6.3 KiB
μVMs
Slowly comprehending spectrum-os and microvm.nix, by reproducing bits and pieces using NixOS, systemd, and cloud-hypervisor.
Prior Art
People
Following the right people is one of the most effective ways to maintain bibliography, a form of "importance sampling". The following are the people whose work, at the time of writing, I already know to watch out for. Whom am I missing?
- Alyssa Ross
- Via [spectrum.org]https://spectrum-os.org/bibliography.html) and Nixpkgs.
- Demi Marie:
- Via spectrum-devel and Qubes.
- Thomas Leonard
- Astro:
- Via microvm.nix
- Jean-Philippe:
- Joanna Rutkowska:
- ...
Projects
- Obvious: Qubes, Spectrum, Genode, ...
- Google ChromeOS and AWS Firecracker:
- Asahi muvm: microvms using libkrun and virtio-gpu "native context".
- AppVM: apparently available in Nixpkgs under
nixos/modules/virtualisation/appvm.nix
. Based on (NixOS,) qemu and libvirt. - ...
Timeline
The following are the questions I'd like to eventually answer about how virtualization happened:
- Was Qubes the first attempt at isolating e.g. peripheral and network devices using virtualization?
- Was Chromium OS the first and (or) the main driver for paravirtualized devices?
- ...
Choices
The following are some of the current "am I holding this right?" questions:
-
Memory: it is said that Linux always needs some swap in order not to be weird; what is the general scheme for allocating memory and swap to the hypervisor and the guests?
Most of the day I'm using a laptop with 8GiB of RAM; this necessitates frequent OOMs, even when not running VMs.
- It seems that hotplug memory is generaly preferred to ballooning.
- It seems that we want the hotplug "banks" to not be too small, as to avoid fragmentation.
- Zswap or zram on the hypervisor? On the guest?

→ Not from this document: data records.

Lemma processFiles_loop_spec (env : Editor.Browser)
      (selectedFiles : list Editor.File) :
  forall (i : nat) (newImages : list Editor.UploadedImage)
         (st : Editor.EditorState),
  exists added,
    Editor.processFiles_loop env i selectedFiles newImages st
    = (newImages ++ added,
       Editor.setErrorMessage
         (fold_left (fun acc f => Editor.append_skip f acc)
                    (filter (fun f => negb (JS.startsWith (Editor.type f)
                                                          "image/"))
                            selectedFiles)
                    (Editor.errorMessage st))
         st) /\
    map Editor.file added
    = filter (fun f => JS.startsWith (Editor.type f) "image/") selectedFiles /\
    Forall (fun img => Editor.mimeType img = Editor.type (Editor.file img))
           added.
Proof.
  induction selectedFiles as [|f rest IH]; intros i newImages st.
  - exists []. rewrite app_nil_r. destruct st. repeat split. constructor.
  - cbn [Editor.processFiles_loop filter].
    destruct (JS.startsWith (Editor.type f) "image/") eqn:Himage;
      cbn [negb].
    + destruct (IH (S i) (newImages ++ [Editor.new_image env i f]) st)
        as (added & -> & Hfiles & Htypes).
      exists (Editor.new_image env i f :: added).
      rewrite <- app_assoc. repeat split.
      * cbn [map]. now rewrite Hfiles.
      * constructor; [reflexivity | exact Htypes].
    + destruct (IH i newImages
                   (Editor.updateErrorMessage (Editor.append_skip f) st))
        as (added & -> & Hfiles & Htypes).
      exists added. repeat split; assumption.
Qed.
(** * torch_staintools: dictionary learning and stain-separation normalisation

    A shallow embedding of
      - [torch_staintools/functional/optimization/dict_learning.py]
      - [torch_staintools/normalizer/separation.py]
    Tensors are nested lists of real numbers (the exact-arithmetic reading of
    the floating-point program); in-place tensor updates are written as
    explicit state passing, and where the source relies on two tensors sharing
    one storage the storage is modelled explicitly.  Where the source divides
    by a number that can be zero without a guard, in [transform], the
    infinities and the not-a-number of floating point are modelled beside
    the reals. *)

From Stdlib Require Import String Ascii Bool Arith Lia Reals Lra List.
Import ListNotations.

Set Implicit Arguments.

(* ================================================================== *)
(** * Dense tensors *)
(* ================================================================== *)

Module Tensor.
Local Open Scope R_scope.

(** A 1-d tensor, a 2-d tensor stored by rows, and batched versions. *)
Abbreviation Vec := (list R) (only parsing).
Abbreviation Mat := (list (list R)) (only parsing).
Abbreviation T3 := (list (list (list R))) (only parsing).
Abbreviation T4 := (list (list (list (list R)))) (only parsing).

(** Entry by entry on two lists of one length, which is how the two files
    use it on the documented shapes; on lists of different lengths the
    entries without a partner are dropped, where torch broadcasts or
    raises. *)
Definition zipWith {A B C : Type} (f : A -> B -> C)
           (u : list A) (v : list B) : list C :=
  map (fun p => f (fst p) (snd p)) (combine u v).

(** [t.sum()] *)
Definition vsum (v : Vec) : R := fold_right Rplus 0 v.

Definition dot (u v : Vec) : R := vsum (zipWith Rmult u v).

(** [t.size(0)], [t.size(1)] *)
Definition nrows (m : Mat) : nat := length m.
Definition ncols (m : Mat) : nat := length (hd [] m).

(** [m[:, k]] *)
Definition col (k : nat) (m : Mat) : Vec := map (fun r => nth k r 0) m.

(** [m.T] *)
Definition transpose (m : Mat) : Mat := map (fun j => col j m) (seq 0 (ncols m)).

(** [torch.matmul(a, b)] for two matrices *)
Definition matmul (a b : Mat) : Mat :=
  map (fun r => map (fun j => dot r (col j b)) (seq 0 (ncols b))) a.

(** [torch.matmul(u, m)] for a vector and a matrix *)
Definition vecmat (u : Vec) (m : Mat) : Vec :=
  map (fun j => dot u (col j m)) (seq 0 (ncols m)).

(** [torch.outer(u, v)] *)
Definition outer (u v : Vec) : Mat := map (fun a => map (Rmult a) v) u.

Definition madd (a b : Mat) : Mat := zipWith (zipWith Rplus) a b.
Definition msub (a b : Mat) : Mat := zipWith (zipWith Rminus) a b.

(** All the entries of a matrix, in storage order. *)
Definition entries (m : Mat) : Vec := concat m.

(** [v.norm(p=1)] and [v.norm(p=2)] of the flattened tensor *)
Definition norm1 (v : Vec) : R := vsum (map Rabs v).
Definition norm2 (v : Vec) : R := sqrt (vsum (map (fun x => x ^ 2) v)).

(** [t.mean()]: the sum of all entries over their number. *)
Definition mean (v : Vec) : R := vsum v / INR (length v).

(** [m[:, k] = v] *)
Fixpoint set_nth (k : nat) (x : R) (r : Vec) : Vec :=
  match r, k with
  | [], _ => []
  | _ :: t, O => x :: t
  | h :: t, S k' => h :: set_nth k' x t
  end.

Definition set_col (k : nat) (v : Vec) (m : Mat) : Mat :=
  zipWith (fun r x => set_nth k x r) m v.

(** [v.clamp_(0, None)], [v.abs()], [v / c] *)
Definition clamp_min0 (v : Vec) : Vec := map (Rmax 0) v.
Definition vabs (v : Vec) : Vec := map Rabs v.
Definition vdiv (v : Vec) (c : R) : Vec := map (fun x => x / c) v.

(** [x.clamp_(0, 1)] on one entry *)
Definition clamp01 (x : R) : R := Rmin (Rmax x 0) 1.

(** [rows] blocks of [cols] consecutive entries of [flat] *)
Fixpoint chunks {A : Type} (rows cols : nat) (flat : list A) : list (list A) :=
  match rows with
  | O => []
  | S r => firstn cols flat :: chunks r cols (skipn cols flat)
  end.

(** Entry-wise combination of two tensors along one dimension, a
    dimension of size 1 being expanded to the size of the other. *)
Definition bzip {A B D : Type} (f : A -> B -> D) (u : list A) (v : list B)
  : list D :=
  match u, v with
  | [a], _ => map (f a) v
  | _, [b] => map (fun a => f a b) u
  | _, _ => zipWith f u v
  end.

(** The same for an in-place operation: the tensor written to keeps its
    size, only the other operand is expanded. *)
Definition izip {A B : Type} (f : A -> B -> A) (u : list A) (v : list B)
  : list A :=
  match v with
  | [b] => map (fun a => f a b) u
  | _ => zipWith f u v
  end.

Definition map3 (f : R -> R) (t : T3) : T3 := map (map (map f)) t.

(** [t.unsqueeze(-1)] *)
Definition unsqueeze_last (m : Mat) : T3 := map (map (fun x => [x])) m.

(** [a / b] for two matrices, with broadcasting.  The quotient is that of
    the reals, which is the float's where the divisor is not zero; what
    torch makes of a zero divisor is in [Ieee]. *)
Definition bdiv (a b : Mat) : Mat := bzip (bzip Rdiv) a b.

(** What [t *= c] leaves in [t] *)
Definition imul3 (t c : T3) : T3 := izip (izip (izip Rmult)) t c.

(** [torch.matmul(a, b)] for two batches of matrices *)
Definition bmatmul (a b : T3) : T3 := bzip matmul a b.

(** [t.shape] of a 4-d tensor *)
Definition shape4 (t : T4) : nat * nat * nat * nat :=
  (length t, length (hd [] t), length (hd [] (hd [] t)),
   length (hd [] (hd [] (hd [] t)))).

Definition entries3 (t : T3) : Vec := concat (concat t).
Definition entries4 (t : T4) : Vec := concat (concat (concat t)).

(** The 4-d tensor of the given shape with the entries [flat] *)
Definition unflatten4 (shp : nat * nat * nat * nat) (flat : Vec) : T4 :=
  let '(b, c, h, w) := shp in
  map (fun img => map (fun ch => chunks h w ch) (chunks c (h * w) img))
      (chunks b (c * (h * w)) flat).

Definition numel4 (shp : nat * nat * nat * nat) : nat :=
  let '(b, c, h, w) := shp in b * (c * (h * w)).

Definition map4 (f : R -> R) (t : T4) : T4 := map (map (map (map f))) t.

End Tensor.

(* ================================================================== *)
(** * Effects: generators, exceptions, warnings, tensor storage *)
(* ================================================================== *)

Module Effects.
Import Tensor.
Local Open Scope R_scope.

(** A [torch.Generator]: the sequence of standard-normal values it will
    deliver and how many of them have been consumed. *)
Record Generator := mkGen { tape : nat -> R; pos : nat }.

Definition draw (n : nat) (g : Generator) : Vec * Generator :=
  (map (tape g) (seq (pos g) n), mkGen (tape g) (pos g + n)).

(** The argument [rng: torch.Generator = None]: either [None], which makes
    torch use the process-wide default generator, or the caller's
    generator object. *)
Inductive RngArg := RngNone | RngGiven.

Inductive Exception :=
| AssertionError
| AttributeError (name : string)
| ValueError (msg : string)
| NotImplementedError (msg : string)
| LinAlgError
| RuntimeError (msg : string).

(** What a call does besides returning: warnings, calls of the
    collaborating routines, progress-bar updates. *)
Inductive Event :=
| Warn (msg : string)
| InitCode (mode : string)
| Solve (algorithm : string)
| Progress (loss : R).

(** The mutable state a call can reach: the two generators and the
    storages of 3-d tensors that are updated in place. *)
Record World := mkWorld {
  given_gen : Generator;
  default_gen : Generator;
  heap : list T3
}.
(** X23: a transcript that was just marked is taken for processed, and so
    is any transcript of the same bot and speaker that differs from it only
    by white space at the ends or by the case of its letters. *)
Theorem marked_transcript_is_recognised (p : gmap string (list string))
    (botId speaker transcript transcript' : string) :
  marked p ->
  toLowerCase (trim transcript') = toLowerCase (trim transcript) ->
  isTranscriptProcessed botId speaker transcript'
    (markTranscriptProcessed botId speaker transcript p) = true.
Proof.
  intros Hm Hnorm. apply bounded_marked in Hm.
  unfold isTranscriptProcessed.
  destruct (mark_lookup botId speaker transcript p) as [-> _].
  assert (Hh : getTranscriptHash botId speaker transcript'
               = getTranscriptHash botId speaker transcript).
  { unfold getTranscriptHash. by rewrite Hnorm. }
  rewrite Hh. set (hash := getTranscriptHash botId speaker transcript).
  apply bool_decide_eq_true.
  assert (Hold : length (default [] (p !! botId)) <= MAX_HISTORY).
  { destruct (p !! botId) as [h|] eqn:Hb; cbn; [by apply (Hm botId)|lia]. }
  unfold add. case_bool_decide as Hin.
  - replace (Nat.ltb MAX_HISTORY _) with false; [done|].
    symmetry. by apply Nat.ltb_ge.
  - destruct (Nat.ltb MAX_HISTORY _) eqn:Hlt; [|set_solver].
    destruct (default [] (p !! botId)) as [|x l]; cbn in *.
    + unfold MAX_HISTORY in Hlt. discriminate.
    + rewrite drop_0. set_solver.
Qed.

Lemma marked_transcript_is_recognised_witness :
  isTranscriptProcessed "b" "ann" "  HELLO there "
    (markTranscriptProcessed "b" "ann" "Hello there" ∅) = true.
Proof.
  apply marked_transcript_is_recognised.
  - exists []. reflexivity.
  - vm_compute. reflexivity.
Defined.

(** X24: the table forgets in the order of arrival: with ten hashes kept
    for a bot, marking a transcript that is not among them drops the oldest
    one, which is then no longer taken for processed. *)
Theorem eleventh_transcript_evicts_first (p : gmap string (list string))
    (botId speaker transcript : string) (oldest : string) (others : list string) :
  marked p ->
  p !! botId = Some (oldest :: others) ->
  length others = 9 ->
  getTranscriptHash botId speaker transcript ∉ oldest :: others ->
  markTranscriptProcessed botId speaker transcript p !! botId
  = Some (others ++ [getTranscriptHash botId speaker transcript])
  /\ oldest ∉ others ++ [getTranscriptHash botId speaker transcript].
Proof.
  intros Hm Hp Hlen Hnew. apply bounded_marked in Hm.
  destruct (Hm botId _ Hp) as [_ Hnd].
  destruct (mark_lookup botId speaker transcript p) as [-> _].
  rewrite Hp. cbn [default]. unfold add. rewrite bool_decide_eq_false_2 by done.
  replace (Nat.ltb MAX_HISTORY _) with true.
  2:{ symmetry. apply Nat.ltb_lt. rewrite length_app. cbn. unfold MAX_HISTORY. lia. }
  cbn. rewrite drop_0. split; [done|].
  apply NoDup_cons in Hnd as [Hx _].
  rewrite not_elem_of_app. split; [done|].
  rewrite list_elem_of_singleton. intros ->. apply Hnew. left.
Qed.

Lemma eleventh_transcript_evicts_first_witness :
  isTranscriptProcessed "b" "ann" "t0" (markAll tenTranscripts ∅) = true
  /\ isTranscriptProcessed "b" "ann" "t0"
       (markTranscriptProcessed "b" "ann" "t10" (markAll tenTranscripts ∅)) = false.
Proof.
  split; [vm_compute; reflexivity|].
  assert (Hp : markAll tenTranscripts ∅ !! "b"
               = Some ("b:ann:t0" :: ["b:ann:t1"; "b:ann:t2"; "b:ann:t3"; "b:ann:t4";
                                      "b:ann:t5"; "b:ann:t6"; "b:ann:t7"; "b:ann:t8";
                                      "b:ann:t9"])).
  { vm_compute. reflexivity. }
  assert (Hnew : getTranscriptHash "b" "ann" "t10" ∉
                 "b:ann:t0" :: ["b:ann:t1"; "b:ann:t2"; "b:ann:t3"; "b:ann:t4";
                                "b:ann:t5"; "b:ann:t6"; "b:ann:t7"; "b:ann:t8";
                                "b:ann:t9"]).
  { intros H. repeat (apply elem_of_cons in H as [H|H]; [discriminate H|]).
    by apply elem_of_nil in H. }
  destruct (eleventh_transcript_evicts_first (markAll tenTranscripts ∅) "b" "ann" "t10" _ _
              (ex_intro _ tenTranscripts eq_refl) Hp eq_refl Hnew) as [Hafter Hgone].
  unfold isTranscriptProcessed. rewrite Hafter.
  apply bool_decide_eq_false. exact Hgone.
Defined.

End MeetRouteFacts.

(** ** Properties of the transcript buffers *)

Module BufferingFacts.
Import JsString JsText Buffering.

Lemma steps_app (es1 es2 : list Event) (s : State) :
  steps (es1 ++ es2) s
  = match steps es1 s with Some s' => steps es2 s' | None => None end.
Proof.
  revert s. induction es1 as [|e es1 IH]; intros s; cbn; [done|].
  destruct (step e s); [apply IH|done].
Qed.

Lemma heard_app (b : string) (es1 es2 : list Event) :
  heard b (es1 ++ es2) = heard b es1 ++ heard b es2.
Proof.
  induction es1 as [|e es1 IH]; cbn; [done|].
  destruct e; try done. destruct (String.eqb botId b); cbn; by rewrite IH.
Qed.

Lemma sentFor_app (b : string) (s : State) (m : Sent) (out : list Sent) :
  outbox s = out ++ [m] ->
  sentFor b s
  = List.filter (fun m => String.eqb (sent_botId m) b) out
    ++ (if String.eqb (sent_botId m) b then [m] else []).
Proof. intros H. unfold sentFor. rewrite H, List.filter_app. done. Qed.

(** *** What each operation does to the buffers of a bot *)

Lemma bufferTranscript_effect (b spk text : string) (s : State) :
  let s' := bufferTranscript b spk text s in
  let bd := bufferOf b s in
  let item := {| speaker := spk; transcript := text; timestamp := clock s |} in
  clock s' = clock s /\ outbox s' = outbox s
  /\ (forall b', b' <> b -> transcriptBuffers s' !! b' = transcriptBuffers s !! b')
  /\ transcriptBuffers s' !! b
     = Some {| currentBuffer :=
                 if isProcessing bd then currentBuffer bd else currentBuffer bd ++ [item];
               pendingBuffer :=
                 if isProcessing bd then pendingBuffer bd ++ [item] else pendingBuffer bd;
               isProcessing := isProcessing bd;
               timer := if isProcessing bd then timer bd
                        else Some (clock s + BUFFER_TIMEOUT_MS)%Z;
               lastSpeaker := Some spk;
               speakers := add spk (speakers bd);
               lastTranscriptTime := clock s |}.
Proof.
  intros s' bd item. subst s' bd. unfold bufferTranscript, bufferOf.
  destruct (transcriptBuffers s !! b) as [bd|] eqn:Hb.
  - rewrite Hb. cbn. repeat split; [|apply lookup_insert_eq].
    intros b' Hne. by apply lookup_insert_ne.
  - rewrite lookup_insert_eq. cbn. repeat split; [|apply lookup_insert_eq].
    intros b' Hne. rewrite lookup_insert_ne by done. by apply lookup_insert_ne.
Qed.
(** X6. The darts of the current leg come in threes. *)
Theorem dartsThrown_multiple_of_three (p : PlayerState) :
  reachable this p -> 0 <= dartsThrown p /\ dartsThrown p mod 3 = 0.
Proof.
  intros Hreach. destruct (reachable_darts p Hreach) as [k [Hk Hd]].
  rewrite Hd. split; [lia |]. rewrite Z.mul_comm. apply Z_mod_mult.
Qed.

(** X7. No player is ever left on 1. *)
Theorem never_left_on_one (p : PlayerState) :
  reachable this p ->
  startingScore (config this) <> 1 -> score p <> 1.
Proof.
  intros Hreach Hstart.
  destruct (reachable_never_one p Hreach) as [H | [H | H]]; lia.
Qed.

(** X8. A leg win records the fewest darts so far. *)
Theorem leg_win_best_leg (p : PlayerState) (v : Z) :
  0 <= v <= 180 -> score p - v = 0 ->
  best_leg (stats (player (applyThrow this p v)))
  = Some (best_of_legs (best_leg (stats p)) (dartsThrown p + 3)).
Proof.
  intros Hv H0. destruct (applyThrow_checkout_stats p v Hv H0) as [Hs _].
  rewrite Hs. cbv zeta. cbn [best_leg set_average_history].
  match goal with
  | |- context [if ?c then _ else _] => destruct c
  end; cbn [best_leg set_highest_checkout];
    rewrite best_leg_updateBestLeg; reflexivity.
Qed.

(** X9. A leg win records the highest score checked out so far. *)
Theorem leg_win_highest_checkout (p : PlayerState) (v : Z) :
  0 <= v <= 180 -> score p - v = 0 ->
  highest_checkout (stats (player (applyThrow this p v)))
  = Some (highest_of (highest_checkout (stats p)) (score p)).
Proof.
  intros Hv H0. destruct (applyThrow_checkout_stats p v Hv H0) as [Hs _].
  rewrite Hs. cbv zeta. cbn [highest_checkout set_average_history].
  rewrite highest_checkout_updateBestLeg.
  cbn [highest_checkout updateStats].
  unfold highest_of, truthy.
  destruct (highest_checkout (stats p)) as [h |] eqn:Hh.
  - rewrite Z.gtb_ltb.
    destruct (Z.eqb_spec h 0) as [Heq | Hne];
      destruct (Z.ltb_spec h (score p));
      cbn [negb orb highest_checkout set_highest_checkout];
      rewrite ?highest_checkout_updateBestLeg;
      cbn [highest_checkout updateStats]; rewrite ?Hh; f_equal; lia.
  - reflexivity.
Qed.

Lemma reachable_legs (p : PlayerState) :
  reachable this p ->
  (legs p = 0 /\ best_leg (stats p) = None
   /\ highest_checkout (stats p) = None)
  \/ (0 < legs p
      /\ (exists best, best_leg (stats p) = Some best /\ 3 <= best)
      /\ (exists h, highest_checkout (stats p) = Some h /\ 0 <= h)).
Proof.
  intros Hreach.
  assert (Hboth :
    (exists k, 0 <= k /\ dartsThrown p = 3 * k)
    /\ ((legs p = 0 /\ best_leg (stats p) = None
         /\ highest_checkout (stats p) = None)
        \/ (0 < legs p
            /\ (exists best, best_leg (stats p) = Some best /\ 3 <= best)
            /\ (exists h, highest_checkout (stats p) = Some h /\ 0 <= h))));
    [| exact (proj2 Hboth)].
  revert p Hreach. apply reachable_cases.
  - intros nm i. split; [exists 0; simpl; lia |]. left. repeat split.
  - intros p _ [[k [Hk Hd]] IH]. split; [exists (k + 1); simpl; lia |].
    exact IH.
  - intros p v Hp [[k [Hk Hd]] IH] Hv H0.
    destruct (applyThrow_checkout_stats p v Hv H0) as [_ Hd'].
    split; [exists 0; lia |]. right.
    destruct (applyThrow_checkout_fields this p v Hv H0)
      as (_ & _ & Hl & _).
    rewrite Hl, leg_win_best_leg, leg_win_highest_checkout by assumption.
    split; [destruct IH as [(-> & _) | (Hpos & _)]; lia |]. split.
    + eexists. split; [reflexivity |]. unfold best_of_legs.
      destruct IH as [(_ & -> & _) | (_ & (best & -> & Hbest) & _)]; lia.
    + eexists. split; [reflexivity |]. unfold highest_of.
      destruct IH as [(_ & _ & ->) | (_ & _ & (h & -> & Hh))]; lia.
  - intros p v Hp [[k [Hk Hd]] IH] Hv H2.
    destruct (applyThrow_scored_stats p v Hv H2) as [Hs Hd'].
    split; [exists (k + 1); lia |].
    destruct (applyThrow_scored_fields this p v Hv H2) as (_ & _ & Hl & _).
    rewrite Hl, Hs. exact IH.
  - intros p _ [_ IH]. split; [exists 0; simpl; lia |]. exact IH.
  - intros p _ _. split; [exists 0; simpl; lia |]. left. repeat split.
Qed.

(** X10. The best leg and the highest checkout are set once a leg is won. *)
Theorem best_leg_set_iff_leg_won (p : PlayerState) :
  reachable this p ->
  0 <= legs p
  /\ (legs p = 0 <-> best_leg (stats p) = None)
  /\ (legs p = 0 <-> highest_checkout (stats p) = None)
  /\ (forall best, best_leg (stats p) = Some best -> 3 <= best)
  /\ (forall h, highest_checkout (stats p) = Some h -> 0 <= h).
Proof.
  intros Hreach.
  destruct (reachable_legs p Hreach)
    as [(Hl & Hb & Hh) | (Hl & (best & Hb & Hbest) & (h & Hh & Hh0))].
  - rewrite Hl, Hb, Hh. repeat split; intros; try discriminate; lia.
  - rewrite Hb, Hh.
    repeat split; intros; try discriminate; try lia; congruence.
Qed.

(** X11. The match flag of a visit is [checkMatchWin] on the legs it
    leaves, and [checkMatchWin] keeps holding as legs are added. *)
Theorem isMatchWon_is_checkMatchWin (p : PlayerState) (v : Z) :
  let a := applyThrow this p v in
  isMatchWon (result a)
  = isLegWon (result a) && checkMatchWin this (legs (player a))
  /\ forall l l', l <= l' ->
       checkMatchWin this l = true -> checkMatchWin this l' = true.
Proof.
  cbv zeta. split.
  - destruct (visit_cases p v) as [Hr | [[Hv Hb] | [[Hv H0] | [Hv H2]]]].
    + rewrite applyThrow_rejected by assumption. reflexivity.
    + rewrite applyThrow_bust_eq by assumption. reflexivity.
    + destruct (applyThrow_checkout_fields this p v Hv H0)
        as (Hr & _ & Hl & _).
      rewrite Hr, Hl. reflexivity.
    + destruct (applyThrow_scored_fields this p v Hv H2) as (Hr & _).
      rewrite Hr. reflexivity.
  - intros l l' Hle. unfold checkMatchWin.
    rewrite !Z.geb_leb, !Z.leb_le. lia.
Qed.

(** X12. [updateBestLeg] keeps the smaller count: it does nothing the
    second time, and two legs can be entered in either order. *)
Theorem updateBestLeg_min (s : MatchStats) (a b : Z) :
  best_leg (updateBestLeg s a) = Some (best_of_legs (best_leg s) a)
  /\ updateBestLeg (updateBestLeg s a) a = updateBestLeg s a
  /\ updateBestLeg (updateBestLeg s a) b = updateBestLeg (updateBestLeg s b) a.
Proof.
  split; [apply best_leg_updateBestLeg |].
  destruct s as [s65 s90 s100 s140 s170 s180 bl av hc vh pn].
  unfold updateBestLeg, set_best_leg. cbn [best_leg].
  split.
  - destruct bl as [best |]; cbn.
    + destruct (Z.ltb_spec a best); cbn; rewrite ?Z.ltb_irrefl; try reflexivity.
      destruct (Z.ltb_spec a best); [lia | reflexivity].
    + rewrite Z.ltb_irrefl. reflexivity.
  - destruct bl as [best |]; cbn.
    + destruct (Z.ltb_spec a best); destruct (Z.ltb_spec b best); cbn;
        repeat match goal with
          | |- context [?x <? ?y] => destruct (Z.ltb_spec x y); cbn
          end; try reflexivity; try lia; do 2 f_equal; lia.
    + destruct (Z.ltb_spec b a); destruct (Z.ltb_spec a b); cbn;
        try reflexivity; try lia; do 2 f_equal; lia.
Qed.

End Engine.

(** X13. Legs needed: between one and the target, and for a best-of match
    at least half of the target. *)
Theorem getLegsNeeded_bounds (cfg : MatchConfig) :
  1 <= targetLegs cfg ->
  let this := new_DartsScoringEngine cfg in
  1 <= getLegsNeeded this <= targetLegs cfg
  /\ (matchType cfg = first_to -> getLegsNeeded this = targetLegs cfg)
  /\ (matchType cfg = best_of ->
      targetLegs cfg <= 2 * getLegsNeeded this <= targetLegs cfg + 1)
  /\ checkMatchWin this 0 = false
  /\ checkMatchWin this (targetLegs cfg) = true.
Proof.
  intros Ht this. subst this. unfold getLegsNeeded, checkMatchWin.
  rewrite legsNeeded_new, !Z.geb_leb.
  pose proof (Z.div_mod (targetLegs cfg + 1) 2 ltac:(lia)) as H1.
  pose proof (Z.mod_pos_bound (targetLegs cfg + 1) 2 ltac:(lia)) as H2.
  destruct (matchType cfg);
    repeat split; intros; try discriminate; try lia;
    try (apply Z.leb_gt; lia); apply Z.leb_le; lia.
Qed.

(** *** Averages and percentages *)




Lemma total_bounds (h : list Z) (lo hi : Z) :
  Forall (fun v => lo <= v <= hi) h ->
  lo * Z.of_nat (length h) <= total h <= hi * Z.of_nat (length h).
Proof.
  unfold total. induction 1 as [| v l Hv Hl IH]; [simpl; lia |].
  cbn [foldr length]. rewrite Nat2Z.inj_succ. lia.
Qed.




Section Engine.

Variable this : DartsScoringEngine.


End Engine.

(** X16. The first-nine average is the average of the first three visits:
    it is the plain average of a list of at most three, and later visits do
    not move it. *)
Theorem calculateFirst9Average_first_three (h later : list Z) :
  calculateFirst9Average h = calculateAverage (take 3 h)
  /\ ((length h <= 3)%nat -> calculateFirst9Average h = calculateAverage h)
  /\ ((3 <= length h)%nat ->
      calculateFirst9Average (h ++ later) = calculateFirst9Average h).
Proof.
  assert (Hdef : forall l, calculateFirst9Average l = calculateAverage (take 3 l))
    by reflexivity.
  split; [apply Hdef |]. split.
  - intros Hlen. rewrite Hdef, take_ge by exact Hlen. reflexivity.
  - intros Hlen. rewrite !Hdef, take_app_le by exact Hlen. reflexivity.
Qed.


(** *** Valid checkouts *)

Import CheckoutProps (Zrange_forallb, includes_spec, reachable_in_three_iff).

(** X18. [isValidCheckout] accepts exactly the scores that can be finished
    in three darts, except 59, 69, 99 and 109, which it rejects; it accepts
    none of [INVALID_CHECKOUTS]. *)
Theorem isValidCheckout_reachable (s : Z) :
  (isValidCheckout s = true
   <-> Board.reachable_in_three s /\ s ∉ missing_valid)
  /\ (isValidCheckout s = true -> s ∉ INVALID_CHECKOUTS).
Proof.
  assert (Hrange : isValidCheckout s = true -> 2 <= s <= 170).
  { intros Hv. apply includes_spec, list_elem_of_In in Hv.
    assert (Hall : forallb (fun x => (2 <=? x) && (x <=? 170)) VALID_CHECKOUTS
                   = true) by (vm_compute; reflexivity).
    rewrite forallb_forall in Hall. specialize (Hall s Hv).
    apply andb_true_iff in Hall. rewrite !Z.leb_le in Hall. exact Hall. }
  assert (Hscan : forall x, 2 <= x < 2 + Z.of_nat 169 ->
            Bool.eqb (isValidCheckout x)
              (negb (includes INVALID_CHECKOUTS x)
               && negb (includes missing_valid x)) = true).
  { apply Zrange_forallb. vm_compute. reflexivity. }
  assert (Hiff : isValidCheckout s = true
                 <-> Board.reachable_in_three s /\ s ∉ missing_valid).
  { rewrite reachable_in_three_iff. split.
    - intros Hv. pose proof (Hrange Hv) as Hs.
      specialize (Hscan s ltac:(lia)). apply Bool.eqb_prop in Hscan.
      rewrite Hv in Hscan. symmetry in Hscan.
      apply andb_true_iff in Hscan. destruct Hscan as [Hi Hm].
      apply negb_true_iff in Hi, Hm.
      repeat split; try lia; intros Hin; apply includes_spec in Hin; congruence.
    - intros [[Hs Hni] Hnm].
      specialize (Hscan s ltac:(lia)). apply Bool.eqb_prop in Hscan.
      rewrite Hscan. apply andb_true_iff. split; apply negb_true_iff.
      + destruct (includes INVALID_CHECKOUTS s) eqn:E; [| reflexivity].
        apply includes_spec in E. contradiction.
      + destruct (includes missing_valid s) eqn:E; [| reflexivity].
        apply includes_spec in E. contradiction. }
  split; [exact Hiff |].
  intros Hv. apply Hiff in Hv. destruct Hv as [Hr _].
  apply reachable_in_three_iff in Hr. apply Hr.
Qed.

- How much swap to allocate on the hypervisor? On the guest?
-
Startup time: lightvm claims boot time of 2.3ms; can we ever achieve comparable numbers with NixOS and systemd? What is the first bottleneck?
-
Guest-to-guest communication: in order to implement configurations similar to Whonix (e.g. Tor in a separate VM), guests need to be able to talk to each other directly, without exposing the hypervisor to their traffic. Generally, I've heard of three solutions to guest-to-guest communication:
- NAT via hypervisor,
- MACVTAP,
- and vhost-device-vsock.
I've only ever implemented the first. The second is something of a bridge, but the packets (frames?) never enter the hypervisor's network stack. I've only recently learned about the third: mentioned by Alyssa in the spectrum matrix chat. I do not entirely understand how it fits into the bigger picture.
-
Filesystems:
Virtio-blk appears to be the way to allocate persistent storage for VMs that require it. In practice this means allocating a zvol or a contiguous file on the hypervisor, to be exposed to the guest as a block device. One suspicion I have is that allocating a CoW filesystem (e.g. xfs, btrfs) on top of another CoW filesystem (e.g. zfs, as in xfs-on-zvol) may have non-trivial implications for fragmentation, depending on parameters like the chunksizes. On the other hand, use-cases like
/nix/store
offer serious deduplication opportunities, and I'm generally not usingsnix-store
just yet. -
...
Why Not?
spectrum-os
...is in active development and not advertised as user-ready yet. Spectrum OS appears to be a balance-shifting project, building up towards a principled solution, which must require patience... It does not, for example, reuse NixOS systemd modules, but uses s6 instead.
microvm.nix
Is inherently static.
A cynical spin on microvm.nix
would be, and I mean it with utmost respect, that it's a glorified qemu flags generator, written in Nix.
When using microvm.nix
you write, for example, each TAP's hwaddr
by hand, and then rebuild the "runner script".
When using the "fully-declarative mode" you also engangle the guest's and the hypervisor's life cycles, and double the NixOS evaluation time.
Microvm-nix ships support for a wide selection of different hypervisors, but you may only care about e.g. cloud-hypervisor
.
An instructive reference implementation and a convenient entry point, microvm.nix
may not be a direct or complete answer to the question "what does a life cycle of a microvm-deployed service look like".
appvm
I only noticed the option in man configuration.nix
a few days ago,
so I just never tried. Long-term I'd definitely prefer not to use qemu.